[Saved data entries]
◇ ◇ ◇ ◇ ◇ ◇ ◇

(* ===== verification/Explain.v ===== *)
(** * The decision log (crate [aios-policy], [explain.rs])

    [DecisionLog] is a hash map and a queue kept in step by [record]; the
    refinement theorem relates the pair to a plain list of the most recent
    [capacity] paths.  [SharedDecisionLog] takes a lock around each call and
    adds no state, so its operations are those of the log. *)
From S2P Require Import Prelude PolicyTypes.

(** [impl Debug for Decision] (derived). *)
Definition decision_debug (d : Decision.t) : string :=
  match d with
  | Decision.Unspecified => "Unspecified"
  | Decision.Allow => "Allow"
  | Decision.RequireApproval => "RequireApproval"
  | Decision.Deny => "Deny"
  end.

Module DecisionPath.

Record t : Type := {
  path_decision : PolicyDecision;
  rule_chain : list string;
  narrative : string;
}.

Definition from_decision (d : PolicyDecision) : t :=
  {| path_decision := d; rule_chain := [];
     narrative := "decision=" +:+ decision_debug (decision d) +:+ " reason=" +:+ reason_code d
                  +:+ " rules_consulted=" +:+ pretty (rules_consulted d) |}.

Definition with_rule_chain (chain : list string) (p : t) : t :=
  {| path_decision := path_decision p; rule_chain := chain; narrative := narrative p |}.

Definition with_narrative (n : string) (p : t) : t :=
  {| path_decision := path_decision p; rule_chain := rule_chain p; narrative := n |}.

Definition id (p : t) : string := policy_decision_id (path_decision p).

End DecisionPath.

Module DecisionLog.

Definition DEFAULT_LOG_CAPACITY : nat := 1024.

Record t : Type := {
  capacity : nat;
  map : gmap string DecisionPath.t;
  queue : list string;
}.

Definition with_capacity (c : nat) : t :=
  let cap := if Nat.eqb c 0 then DEFAULT_LOG_CAPACITY else c in
  {| capacity := cap; map := ∅; queue := [] |}.

(** The eviction step: [pop_front] of the queue and its entry. *)
Definition evict_oldest (l : t) : t :=
  if Nat.leb (capacity l) (size (map l)) then
    match queue l with
    | oldest :: q => {| capacity := capacity l; map := delete oldest (map l); queue := q |}
    | [] => l
    end
  else l.

Definition record (path : DecisionPath.t) (l : t) : t :=
  let id := DecisionPath.id path in
  match map l !! id with
  | Some _ => {| capacity := capacity l; map := <[id := path]> (map l); queue := queue l |}
  | None =>
      let l := evict_oldest l in
      {| capacity := capacity l; map := <[id := path]> (map l); queue := queue l ++ [id] |}
  end.

Definition get (i : string) (l : t) : option DecisionPath.t := map l !! i.

Definition len (l : t) : nat := size (map l).

(** The queue lists each key of the map once, oldest first. *)
Definition wf (l : t) : Prop :=
  dom (map l) = list_to_set (queue l) /\ NoDup (queue l) /\
  length (queue l) <= capacity l /\ 0 < capacity l /\
  (forall i p, map l !! i = Some p -> DecisionPath.id p = i).

Definition record_all (ps : list DecisionPath.t) (l : t) : t := foldl (fun l p => record p l) l ps.

(** The specification: the paths themselves, oldest first.  A known id is
    overwritten in place; otherwise the path is appended and the window moves. *)
Definition overwrite (p q : DecisionPath.t) : DecisionPath.t :=
  if decide (DecisionPath.id q = DecisionPath.id p) then p else q.

Definition spec_record (cap : nat) (p : DecisionPath.t) (w : list DecisionPath.t) : list DecisionPath.t :=
  if decide (DecisionPath.id p ∈ DecisionPath.id <$> w) then overwrite p <$> w
  else drop (length w + 1 - cap) (w ++ [p]).

(** [window l w]: the log [l] holds the paths [w], in this order. *)
Definition window (l : t) (w : list DecisionPath.t) : Prop :=
  queue l = DecisionPath.id <$> w /\
  (forall p, p ∈ w -> map l !! DecisionPath.id p = Some p).

(** *** Lemmas *)

Lemma wf_size l : wf l -> size (map l) = length (queue l).
Proof.
  intros (Hd & Hn & _). rewrite <-size_dom, Hd. by apply size_list_to_set.
Qed.

Lemma wf_elem l i : wf l -> i ∈ queue l <-> is_Some (map l !! i).
Proof. intros (Hd & _). rewrite <-elem_of_dom, Hd. by rewrite elem_of_list_to_set. Qed.

Lemma with_capacity_wf c : wf (with_capacity c).
Proof.
  unfold wf, with_capacity. simpl. split_and!; try done; try constructor; try lia.
  destruct (Nat.eqb_spec c 0); unfold DEFAULT_LOG_CAPACITY; lia.
Qed.

Lemma evict_oldest_wf l :
  wf l -> wf (evict_oldest l) /\ length (queue (evict_oldest l)) < capacity l /\
  capacity (evict_oldest l) = capacity l /\
  queue (evict_oldest l) = drop (length (queue l) + 1 - capacity l) (queue l) /\
  map (evict_oldest l) ⊆ map l.
Proof.
  intros Hw. pose proof (wf_size l Hw) as Hs. unfold evict_oldest. rewrite Hs.
  destruct Hw as (Hd & Hn & Hl & Hc & Hi).
  destruct (Nat.leb_spec (capacity l) (length (queue l))).
  - destruct (queue l) as [|x q] eqn:E; simpl in *; [lia|].
    replace (S (length q + 1) - capacity l) with 1 by lia.
    apply NoDup_cons in Hn as [Hx Hn]. unfold wf. simpl.
    split_and!; try done; try lia.
    + rewrite dom_delete_L, Hd. set_solver.
    + intros i p [_ Hp]%lookup_delete_Some. auto.
    + apply delete_subseteq.
  - replace (length (queue l) + 1 - capacity l) with 0 by lia. by unfold wf.
Qed.

Lemma record_wf p l : wf l -> wf (record p l).
Proof.
  intros Hw. unfold record. destruct (map l !! DecisionPath.id p) eqn:E.
  - destruct Hw as (Hd & Hn & Hl & Hc & Hi). unfold wf. simpl. split_and!; try done.
    + apply elem_of_dom_2 in E. rewrite dom_insert_L, Hd. set_solver.
    + intros i q [[<- <-]|[_ Hq]]%lookup_insert_Some; auto.
  - destruct (evict_oldest_wf l Hw) as ((Hd & Hn & Hl & Hc & Hi) & Hlt & Hcap & _ & Hsub).
    unfold wf. cbn [capacity map queue].
    assert (DecisionPath.id p ∉ queue (evict_oldest l)) as Hnew.
    { intros H. apply (wf_elem (evict_oldest l)) in H; [|by unfold wf]. destruct H as [q Hq].
      eapply lookup_weaken in Hq; [|done]. congruence. }
    split_and!; try done.
    + rewrite dom_insert_L, Hd, list_to_set_app_L. set_solver.
    + apply NoDup_app. split_and!; [done| |apply NoDup_singleton]. set_solver.
    + rewrite length_app. simpl. lia.
    + intros i q [[<- <-]|[_ Hq]]%lookup_insert_Some; auto.
Qed.

Lemma record_capacity p l : capacity (record p l) = capacity l.
Proof.
  unfold record, evict_oldest. repeat case_match; done.
Qed.

Lemma overwrite_id p q : DecisionPath.id (overwrite p q) = DecisionPath.id q.
Proof. unfold overwrite. by case_decide. Qed.

Lemma record_window p l w :
  wf l -> window l w -> window (record p l) (spec_record (capacity l) p w).
Proof.
  intros Hw [Hq Hm]. pose proof (wf_elem l (DecisionPath.id p) Hw) as Hin. rewrite Hq in Hin.
  unfold record, spec_record. destruct (map l !! DecisionPath.id p) as [q|] eqn:E.
  - rewrite decide_True by (apply Hin; eauto). split; simpl.
    + rewrite Hq, <-list_fmap_compose. apply list_fmap_ext. intros. simpl. by rewrite overwrite_id.
    + intros x (y & -> & Hy)%list_elem_of_fmap. rewrite overwrite_id. unfold overwrite.
      case_decide as Ey; [by rewrite Ey, lookup_insert_eq|].
      rewrite lookup_insert_ne by congruence. auto.
  - rewrite decide_False by (intros H%Hin; by destruct H).
    destruct (evict_oldest_wf l Hw) as (Hw' & Hlt & Hcap & Hqe & Hsub).
    assert (length (queue l) = length w) as Hlen by (by rewrite Hq, length_fmap).
    assert (length w + 1 - capacity l <= length w) as Hle by (destruct Hw; lia).
    rewrite drop_app_le by done. split; cbn [map queue].
    + by rewrite Hqe, Hlen, Hq, fmap_app, fmap_drop.
    + intros x [Hx|Hx]%elem_of_app;
        [|apply list_elem_of_singleton in Hx as ->; by rewrite lookup_insert_eq].
      assert (x ∈ w) as Hxw by (by eapply subseteq_drop).
      rewrite lookup_insert_ne by (intros Heq; rewrite Heq, (Hm x Hxw) in E; done).
      assert (DecisionPath.id x ∈ queue (evict_oldest l)) as [y Hy]%(wf_elem _ _ Hw').
      { rewrite Hqe, Hlen, Hq, <-fmap_drop. by apply list_elem_of_fmap_2. }
      rewrite Hy. eapply lookup_weaken in Hy; [|done]. rewrite <-Hy. auto.
Qed.

(** *** Properties *)

(** The log implements its specification: recording a sequence of paths
    into a fresh log leaves exactly the window the list specification
    computes (a known id overwritten in place, otherwise appended with the
    oldest paths beyond the capacity dropped), the map and the queue agree on
    their keys, no key is queued twice and the capacity is never exceeded. *)
Theorem decision_log_refines c ps :
  let l0 := with_capacity c in
  let l := record_all ps l0 in
  let w := foldl (fun w p => spec_record (capacity l0) p w) [] ps in
  wf l /\ window l w /\ capacity l = capacity l0 /\
  (forall i p, get i l = Some p <-> p ∈ w /\ DecisionPath.id p = i).
Proof.
  intros l0.
  cut (forall l w, wf l -> window l w -> capacity l = capacity l0 ->
    let l' := record_all ps l in
    let w' := foldl (fun w p => spec_record (capacity l0) p w) w ps in
    wf l' /\ window l' w' /\ capacity l' = capacity l0).
  - intros H. destruct (H l0 [] (with_capacity_wf c)) as (Hw & Hwin & Hc); [split; [done|set_solver]|done|].
    simpl. split_and!; [done..|]. intros i p. destruct Hwin as [Hq Hm]. unfold get. split.
    + intros Hp. pose proof Hw as (_ & _ & _ & _ & Hi). split; [|by eapply Hi].
      assert (i ∈ queue (record_all ps l0)) as Hin by (apply wf_elem; eauto).
      rewrite Hq in Hin. apply list_elem_of_fmap in Hin as (q & -> & Hin).
      specialize (Hm q Hin). rewrite Hp in Hm. by injection Hm as ->.
    + intros [Hp <-]. auto.
  - induction ps as [|p ps IH]; intros l w Hw Hwin Hc; [done|]. apply IH; clear IH.
    + by apply record_wf.
    + rewrite <-Hc. by apply record_window.
    + by rewrite record_capacity.
Qed.

(** A recorded decision is explained: looking up the id just recorded
    returns that path, another id keeps its answer unless it was the oldest of
    a full log. *)
Theorem record_get_roundtrip p l i :
  wf l ->
  get (DecisionPath.id p) (record p l) = Some p /\
  (i <> DecisionPath.id p ->
   get i (record p l) = get i l \/
   (head (queue l) = Some i /\ len l = capacity l /\ get (DecisionPath.id p) l = None)).
Proof.
  intros Hw. unfold get, record, len. split.
  - case_match; simpl; by rewrite lookup_insert_eq.
  - intros Hne. destruct (map l !! DecisionPath.id p) eqn:E; simpl.
    { left. by rewrite lookup_insert_ne. }
    rewrite lookup_insert_ne by done. rewrite (wf_size l Hw). unfold evict_oldest.
    rewrite (wf_size l Hw). destruct Hw as (_ & _ & Hl & _).
    destruct (Nat.leb_spec (capacity l) (length (queue l))) as [Hc|Hc]; [|by left].
    destruct (queue l) as [|x q]; [by left|]. simpl in *.
    destruct (decide (x = i)) as [->|Hx]; [right; split_and!; [done|lia|done]|].
    left. by rewrite lookup_delete_ne.
Qed.

Definition demo_path (i : string) : DecisionPath.t :=
  DecisionPath.from_decision
    {| policy_decision_id := i; action_id := "act_01"; request_hash := "h";
       bundle_version := "polb_1"; enrichment_snapshot_id := ""; decision := Decision.Deny;
       reason_code := "DefaultDeny"; reason_message := ""; constraints := Constraints.default_;
       approval := default_approval; evidence_receipt_id := ""; evaluated_at := 0;
       rules_consulted := 0; simulated := false |}.

Lemma record_get_roundtrip_witness :
  get "d1" (record (demo_path "d1") (with_capacity 2)) = Some (demo_path "d1").
Proof. apply (record_get_roundtrip (demo_path "d1") (with_capacity 2) "d2"), with_capacity_wf. Defined.

End DecisionLog.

◇ ◇ ◇ ◇ ◇ ◇ ◇

* WHAT IS BEING ASKED
A lone number is the expected answer: the count of lines in these entries holding the string "replace".

* WRITTEN REPLY
2